What is a polyfill?
A polyfill is code that implements a modern feature for older environments that lack it, so your code runs everywhere.
How — it checks whether a feature exists and defines it if missing.
Versus transpiling — polyfills add missing APIs (like Promise); transpilers (Babel) convert new syntax to old.
Tools like core-js provide polyfills automatically based on your browser targets.
// Polyfill for Array.prototype.includes
if (!Array.prototype.includes) {
Array.prototype.includes = function(value, fromIndex) {
if (this == null) throw new TypeError('Cannot call on null/undefined');
const arr = Object(this);
const len = arr.length >>> 0;
if (len === 0) return false;
const start = fromIndex || 0;
for (let i = Math.max(start >= 0 ? start : len + start, 0); i < len; i++) {
if (arr[i] === value || (Number.isNaN(arr[i]) && Number.isNaN(value))) {
return true;
}
}
return false;
};
}
// Usage (works on old browsers now)
[1, 2, 3].includes(2); // trueThe polyfill first checks if includes already exists (if (!Array.prototype.includes)). If not, it adds the implementation.
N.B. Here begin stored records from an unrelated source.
Section net.
Context {B : Type} `{FlatBuffer B, !FlatBufferLaws B} {Req Res U : Type}.
Context (host : byte_order) (manager : manager_handlers (B := B) (Req := Req) (Res := Res) (U := U)).
Context (srv_timeout : server_timeout) (server_cfg : server_config) (session_cfg : session_config).
Context (req0 : Req) (res0 : Res).
Context (has_on_listen has_ssl_ctx is_open : bool) (T : nat).
Context (m_bound_funcs : nat → gmap Z bool).
Abbreviation session := (session (B := B) (Req := Req) (Res := Res)).
Abbreviation session_sys := (session_sys (B := B) (Req := Req) (Res := Res)).
Abbreviation session_event := (session_event (B := B) (Req := Req) (U := U)).
Abbreviation server_net := (server_net (B := B) (Req := Req) (Res := Res)).
Abbreviation net_event := (net_event (B := B) (Req := Req) (U := U)).
Abbreviation rpc_event := (rpc_event (B := B) (Req := Req) (U := U)).
Abbreviation rpc_net := (rpc_net (B := B) (Req := Req) (Res := Res)).
Abbreviation rpc_net_event := (rpc_net_event (B := B) (Req := Req) (U := U)).
Abbreviation link := (link (B := B) (Req := Req) (Res := Res)).
Abbreviation serve := (serve server_cfg has_on_listen has_ssl_ctx is_open).
Abbreviation effects := (server_effects server_cfg has_on_listen has_ssl_ctx is_open).
Abbreviation handle_net := (net_handle host manager srv_timeout server_cfg session_cfg req0 res0
  has_on_listen has_ssl_ctx is_open).
Abbreviation net_inv := (net_inv host manager srv_timeout T).
Abbreviation linked := (linked host manager srv_timeout m_bound_funcs).
Abbreviation served := (served srv_timeout server_cfg has_on_listen has_ssl_ctx is_open).
Abbreviation enabled := (rpc_net_enabled (Req := Req) (U := U) T).
Abbreviation handle := (rpc_net_handle host manager srv_timeout server_cfg session_cfg req0 res0
  has_on_listen has_ssl_ctx is_open m_bound_funcs).
Abbreviation end_of l := (rs_server (l_rpc l)).
Implicit Types (s : rpc_net) (n : server_net) (y : server_sys) (t : session_sys) (p o : nat) (l : link)
  (links : gmap nat link) (cid sid : Z) (bs : list byte)
  (sees : data_push → bool) (due : Z → list byte → option (list Z) → nat).
(* ===== verification/ClientNetInv.v ===== *)
(** * ClientNetInv: the invariant of a client with its sessions *)

From S2P Require Import Prelude Types Header Operations DataCache DataCacheFacts DataQueue.
From S2P Require Import ServerSession ServerSystem ServerSystemFacts ClientSession ClientSystem ClientSystemFacts.
From S2P Require Import ClientConnect ClientConnectFacts RpcSystem RpcSystemFacts.
From S2P Require Import Prog Client ClientThreads ClientThreadsFacts ClientWorld.
From S2P Require Import ClientNet ClientNetFacts ClientNetPrograms.
#[local] Open Scope Z_scope.

Section invariant.
Context {B : Type} `{FlatBuffer B, !FlatBufferLaws B} {F Req Res U : Type}.
Context (empty_request : Req) (empty_response : Res) (has_handler : F → bool).
Context (m_client_cfg : client_config) (m_client_timeout : client_timeout) (is_ssl : bool).
Context (host : byte_order) (manager : manager_handlers (B := B) (Req := Req) (Res := Res) (U := U)).
Context (srv_timeout : server_timeout)
  (accepted_session : nat → session (B := B) (Req := Req) (Res := Res)).

Abbreviation client := (client (F := F) (Req := Req)).
Abbreviation client_cmd := (client_cmd (B := B) (F := F) (Req := Req)).
Abbreviation answer := (answer (B := B) (F := F) (Req := Req) (Res := Res)).
Abbreviation client_net := (client_net (B := B) (F := F) (Req := Req) (Res := Res)).
Abbreviation connection := (connection (B := B) (Req := Req) (Res := Res)).
Abbreviation connect_sys := (connect_sys (B := B)).
Abbreviation net_event := (net_event (B := B) (F := F) (Req := Req) (Res := Res) (U := U)).
Abbreviation rpc_system := (rpc_system (B := B) (Req := Req) (Res := Res)).
Abbreviation enabled := (net_enabled (B := B) (F := F) (Req := Req) (Res := Res) (U := U)).
Abbreviation handle := (net_handle empty_request empty_response has_handler m_client_cfg
  m_client_timeout is_ssl host manager srv_timeout accepted_session).
Abbreviation rpc_h := (rpc_handle host manager srv_timeout).
Implicit Types (n : client_net) (k : connection) (y : connect_sys) (s : rpc_system) (o : client_cmd).

(** ** The connecting of a session *)

(** [m_close_initiated] does not matter to the chain. *)
Definition reopen y : connect_sys :=
  mk_connect_sys (set_m_close_initiated false (sc y)) (resolving y) (connecting y)
    (ssl_handshaking y) (handshaking y) (base_effects y).

Abbreviation conn_handle := (connect_handle (Req := Req) m_client_cfg m_client_timeout is_ssl).

(** A state of the chain. *)
Definition connects y : Prop :=
  ∃ y0 es, connect_sys_init (B := B) (Req := Req) m_client_cfg = Some y0 ∧
    connect_steps m_client_cfg m_client_timeout is_ssl empty_request y0 es y.

Definition connect_ok y : Prop := reopen y = no_connect ∨ connects (reopen y).

(** Not run yet. *)
Definition unrun k : Prop := reopen (k_connect k) = no_connect ∧ k_early k = None.

Lemma reopen_handle req req' y e :
  reopen <$> conn_handle req y e = conn_handle req' (reopen y) e.
Proof.
  destruct y as [[b st cb ci] r c l h be], e as [ec|ec|ec|ec]; simpl;
    unfold on_resolve, on_connect, ssl_handshake, on_ssl_handshake, on_handshake, set_value_run,
      connect_deliver; destruct (ec_bool ec); simpl; run_act;
    try (by destruct cb); try (by destruct is_ssl); unfold on_base, read; run_act; by destruct cb.
Qed.

Lemma connect_ok_step req y e :
  connect_ok y → connect_enabled y e = true →
  ∃ y', conn_handle req y e = Some y' ∧ connect_ok y'.
Proof.
  intros [Hn|(y0 & es & Hi & Hs)] He.
  - assert (connect_enabled (reopen y) e = true) as He' by (by destruct e).
    rewrite Hn in He'. by destruct e.
  - destruct (connect_result m_client_cfg m_client_timeout is_ssl empty_request _ _ _ Hi Hs) as [Hsafe _].
    assert (connect_enabled (reopen y) e = true) as He' by (by destruct e).
    destruct (Hsafe e He') as [y1 H1]. pose proof H1 as H2.
    rewrite <-(reopen_handle req) in H2. destruct (conn_handle req y e) as [y'|]; [|done].
    exists y'. split; [done|]. injection H2 as <-. right. exists y0, (es ++ [e]). split; [done|].
    by econstructor.
Qed.

Lemma run_begin_ok k :
  unrun k →
  ∃ early st es y, run_begin (Req := Req) m_client_cfg (sc (k_connect k)) = Done early st es ∧
    connect_deliver (run_begin (Req := Req) m_client_cfg) (k_connect k) = Some y ∧ connect_ok y.
Proof.
  intros [Hr _]. destruct (k_connect k) as [[b st cb ci] r c l h be].
  unfold reopen, no_connect in Hr. simpl in Hr. injection Hr as -> -> -> -> -> -> -> ->.
  destruct ci; (do 4 eexists; split; [reflexivity|]; split; [reflexivity|]); [by left|].
  right. eexists _, []. split; [reflexivity|]. constructor.
Qed.

Lemma close_ok io_stopped y :
  ∃ st es y', close (Req := Req) io_stopped (sc y) = Done tt st es ∧
    connect_deliver (close (Req := Req) io_stopped) y = Some y' ∧ reopen y' = reopen y.
Proof.
  destruct y as [[b st cb ci] r c l h be]. unfold connect_deliver, close. run_act.
  destruct ci; [by do 3 eexists|]. destruct io_stopped; by do 3 eexists.
Qed.

(** ** The connections *)

Record connection_ok (x : nat) k : Prop := {
  ko_rpc : ∃ s0 es, rpc_init srv_timeout is_ssl (accepted_session x) = Some s0 ∧
    rpc_steps host manager srv_timeout (k_funcs k) s0 es (k_rpc k);
  ko_connect : connect_ok (k_connect k) }.

Lemma connection_rpc_inv x k :
  new_session_like (accepted_session x) → connection_ok x k → ∃ m, rpc_inv host manager m (k_rpc k).
Proof.
  intros Hnew [(s0 & es & Hi & Hs) _].
  exact (proj1 (rpc_steps_inv host manager srv_timeout _ _ _ _ _ _ Hnew Hi Hs)).
Qed.

Lemma connection_step x k e :
  new_session_like (accepted_session x) → connection_ok x k → rpc_enabled (k_rpc k) e = true →
  ∃ s m, rpc_h (k_funcs k) (k_rpc k) e = Some s ∧ connection_ok x (with_rpc s k) ∧
    rpc_inv host manager m s.
Proof.
  intros Hnew Hk He. destruct (connection_rpc_inv x k Hnew Hk) as [m Hm].
  destruct (rpc_step host manager srv_timeout (k_funcs k) m _ e Hm He) as (s & m' & Hs & Hm').
  exists s, m'. split; [done|]. split; [|done]. destruct Hk as [(s0 & es & Hi & Hr) Hc].
  split; [|done]. exists s0, (es ++ [e]). split; [done|]. by econstructor.
Qed.

Lemma rpc_init_Some (s0 : session (B := B) (Req := Req) (Res := Res)) :
  ∃ s, rpc_init srv_timeout is_ssl s0 = Some s ∧ rs_threads s = ∅.
Proof.
  unfold rpc_init, session_sys_init, accept. destruct is_ssl; by eexists.
Qed.

Lemma new_connection_ok x funcs :
  ∃ s, rpc_init srv_timeout is_ssl (accepted_session x) = Some s ∧ rs_threads s = ∅ ∧
    connection_ok x (mk_connection no_connect None s 0 funcs ∅) ∧
    unrun (mk_connection no_connect None s 0 funcs ∅).
Proof.
  destruct (rpc_init_Some (accepted_session x)) as (s & Hs & Ht). exists s.
  split; [done|]. split; [done|]. split; [|done]. split; [|by left].
  exists s, []. split; [done|]. constructor.
Qed.
(** ** The invariant *)

(** [g]: the session each thread has made and not yet run. *)
Record net_inv n (g : gmap nat nat) : Prop := {
  v_world : world_inv (n_world n);
  v_alive x : x ∈ alive (the_client_of n) → is_Some (n_conns n !! x);
  v_fresh x : is_Some (n_conns n !! x) → (x < fresh_session (the_client_of n))%nat;
  v_conn x k : n_conns n !! x = Some k → connection_ok x k;
  v_funcs x k : n_conns n !! x = Some k → x ∈ alive (the_client_of n) →
    k_funcs k = bound_handlers has_handler (the_client_of n);
  v_thread x k th t : n_conns n !! x = Some k → rs_threads (k_rpc k) !! th = Some t →
    ∃ o f, users (n_world n) !! th = Some (Op o f) ∧ inside x o t;
  v_ping th b : n_pings n !! th = Some b →
    ∃ x f, users (n_world n) !! th = Some (Op (session_ping x) f);
  v_new th x : g !! th = Some x → ∃ k, n_conns n !! x = Some k ∧ unrun k;
  v_distinct th th' x : g !! th = Some x → g !! th' = Some x → th = th';
  v_users th p : users (n_world n) !! th = Some p →
    ∃ c, n_calls n !! th = Some c ∧ prog_ok manager c (g !! th) p (value_ok manager c) }.

Lemma client_net_inv_init : net_inv net_init ∅.
Proof. split; simpl; try done; [apply world_inv_init|]. by intros x []. Qed.

(** Another connection in place of one. *)
Lemma inv_set_conn n g x k k' :
  net_inv n g → n_conns n !! x = Some k → connection_ok x k' → k_funcs k' = k_funcs k →
  (∀ th t, rs_threads (k_rpc k') !! th = Some t →
    ∃ o f, users (n_world n) !! th = Some (Op o f) ∧ inside x o t) →
  (unrun k → unrun k') → net_inv (set_conn x k' n) g.
Proof.
  intros [V1 V2 V3 V4 V5 V6 V7 V8 V9 V10] Hk Hok Hf Hth Hun.
  assert (∀ z, is_Some (<[x:=k']> (n_conns n) !! z) ↔ is_Some (n_conns n !! z)) as Hdom.
  { intros z. destruct (decide (x = z)) as [<-|]; [|by rewrite lookup_insert_ne].
    rewrite lookup_insert_eq. naive_solver. }
  split; simpl; try done.
  - intros z Hy. by apply Hdom, V2.
  - intros z Hy%Hdom. by apply V3.
  - intros z k0 [[<- <-]|[_ Hl]]%lookup_insert_Some; [done|by apply V4].
  - intros z k0 [[<- <-]|[_ Hl]]%lookup_insert_Some; [rewrite Hf; by apply V5|by apply V5].
  - intros z k0 th t [[<- <-]|[_ Hl]]%lookup_insert_Some; [by apply Hth|by apply V6].
  - intros th z Hy. destruct (V8 th z Hy) as (k0 & Hk0 & Hu).
    destruct (decide (x = z)) as [<-|]; [|rewrite lookup_insert_ne by done; by exists k0].
    exists k'. rewrite lookup_insert_eq. split; [done|]. apply Hun. congruence.
Qed.

(** The io thread and the deletion of sessions. *)
Lemma inv_env n g e w :
  net_inv n g → world_inv w →
  world_handle empty_response m_client_cfg (n_world n) e = Some w →
  match e with we_io_done | we_delete _ | we_expire _ => True | _ => False end →
  net_inv (set_world w n) g.
Proof.
  intros [V1 V2 V3 V4 V5 V6 V7 V8 V9 V10] Hw Hh He.
  destruct e; try done; injection Hh as <-; split; simpl; try done; auto.
  - intros x Hx. apply V2. set_solver.
  - intros x k Hk Hx. apply (V5 x k Hk). set_solver.
Qed.

(** ** The commands *)

Lemma exec_frame th a o (c : client) r c' :
  exec (B := B) (Res := Res) th a o c = Some (r, c') →
  match o with
  | new_session => alive c' = {[fresh_session c]} ∪ alive c ∧ fresh_session c' = S (fresh_session c)
  | _ => alive c' = alive c ∧ fresh_session c' = fresh_session c
  end.
Proof.
  destruct o; simpl; unfold do_take_expired, do_lock_session, do_bind, do_new_session;
    repeat case_match; intros Hx; simplify_eq; done.
Qed.

(** The handlers of a session that exists stay. *)
Lemma exec_handlers th a o (c : client) r c' x :
  client_inv c → exec (B := B) (Res := Res) th a o c = Some (r, c') → x ∈ alive c →
  bound_handlers has_handler c' = bound_handlers has_handler c.
Proof.
  intros Hc He Hx. unfold bound_handlers.
  destruct (exec_bound_funcs _ _ _ _ _ _ He) as [->|(Hexp & _)]; [done|].
  destruct (tokens_expired _ (ci_tokens _ Hc) Hexp) as (_ & E & _). rewrite E in Hx.
  by apply not_elem_of_empty in Hx.
Qed.

(** The connections after a command of thread [th] that is inside none of
    them any more. *)
Definition conns_after n (c' : client) (th : nat) (conns' : gmap nat connection) : Prop :=
  (∀ x, x ∈ alive c' → is_Some (conns' !! x)) ∧
  (∀ x k, conns' !! x = Some k →
     (x < fresh_session c')%nat ∧ connection_ok x k ∧
     (x ∈ alive c' → k_funcs k = bound_handlers has_handler c') ∧
     rs_threads (k_rpc k) !! th = None ∧
     (∀ th' t, rs_threads (k_rpc k) !! th' = Some t →
        ∃ k0, n_conns n !! x = Some k0 ∧ rs_threads (k_rpc k0) !! th' = Some t)).

Lemma inv_answer n g th o f a r c' conns' :
  net_inv n g → users (n_world n) !! th = Some (Op o f) →
  exec th a o (the_client_of n) = Some (r, c') → world_inv (mk_client_world c' (<[th := f r]> (users (n_world n)))) →
  answer_ok manager o r → conns_after n c' th conns' →
  (∀ th' x, th' ≠ th → g !! th' = Some x → ∃ k, conns' !! x = Some k ∧ unrun k) →
  (∀ x, made (g !! th) o r = Some x →
    (∃ k, conns' !! x = Some k ∧ unrun k) ∧ ∀ th', th' ≠ th → g !! th' ≠ Some x) →
  net_inv (mk_client_net (mk_client_world c' (<[th := f r]> (users (n_world n)))) conns'
             (delete th (n_pings n)) (n_calls n) (n_threw n))
    (partial_alter (λ _, made (g !! th) o r) th g).
Proof.
  intros [V1 V2 V3 V4 V5 V6 V7 V8 V9 V10] Hu He Hw Hr [C1 C2] Hold Hnew.
  assert (∀ th', th' ≠ th → partial_alter (λ _, made (g !! th) o r) th g !! th' = g !! th') as Hne
    by (intros; by rewrite lookup_partial_alter_ne).
  pose proof (lookup_partial_alter_eq (λ _, made (g !! th) o r) g th) as Heq.
  split; simpl; try done.
  - intros x [k Hk]. by apply (C2 x k).
  - intros x k Hk. by apply C2.
  - intros x k Hk. by apply C2.
  - intros x k th' t Hk Ht. destruct (C2 x k Hk) as (_ & _ & _ & Hn & Hc).
    assert (th' ≠ th) by congruence. rewrite lookup_insert_ne by done.
    destruct (Hc th' t Ht) as (k0 & Hk0 & Ht0). by apply (V6 x k0).
  - intros th' b [Hth Hb]%lookup_delete_Some. rewrite lookup_insert_ne by done. by eapply V7.
  - intros th' x. destruct (decide (th' = th)) as [->|Hth].
    + rewrite Heq. intros Hx. by apply Hnew.
    + rewrite Hne by done. by apply Hold.
  - intros th1 th2 x. destruct (decide (th1 = th)) as [->|H1], (decide (th2 = th)) as [->|H2];
      rewrite ?Heq, ?Hne by done; try done; [| |by apply V9].
    + intros Hx%Hnew Hx'. by destruct (proj2 Hx th2).
    + intros Hx Hx'%Hnew. by destruct (proj2 Hx' th1).
  - intros th' p. destruct (decide (th' = th)) as [->|Hth].
    + rewrite lookup_insert_eq, Heq. intros [= <-]. destruct (V10 _ _ Hu) as (c & Hc & Hp).
      exists c. split; [done|]. destruct Hp as [_ Hp]. by apply Hp.
    + rewrite lookup_insert_ne, Hne by done. apply V10.
Qed.
End invariant.

#[global] Arguments v_world : default implicits.
#[global] Arguments v_alive : default implicits.
#[global] Arguments v_fresh : default implicits.
#[global] Arguments v_conn : default implicits.
#[global] Arguments v_funcs : default implicits.
#[global] Arguments v_thread : default implicits.
#[global] Arguments v_ping : default implicits.
#[global] Arguments v_new : default implicits.
#[global] Arguments v_distinct : default implicits.
#[global] Arguments v_users : default implicits.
The implementation handles NaN correctly (NaN === NaN is false, but includes should find NaN). The >>> 0 converts length to an unsigned 32-bit integer (edge case handling).
Show the if-not-exists check before adding the polyfill. Know the difference: polyfill = missing API, transpiler = new syntax.
Babel does both (transpiles syntax + includes core-js polyfills). Modern approach: use core-js for polyfills and Babel for transpilation.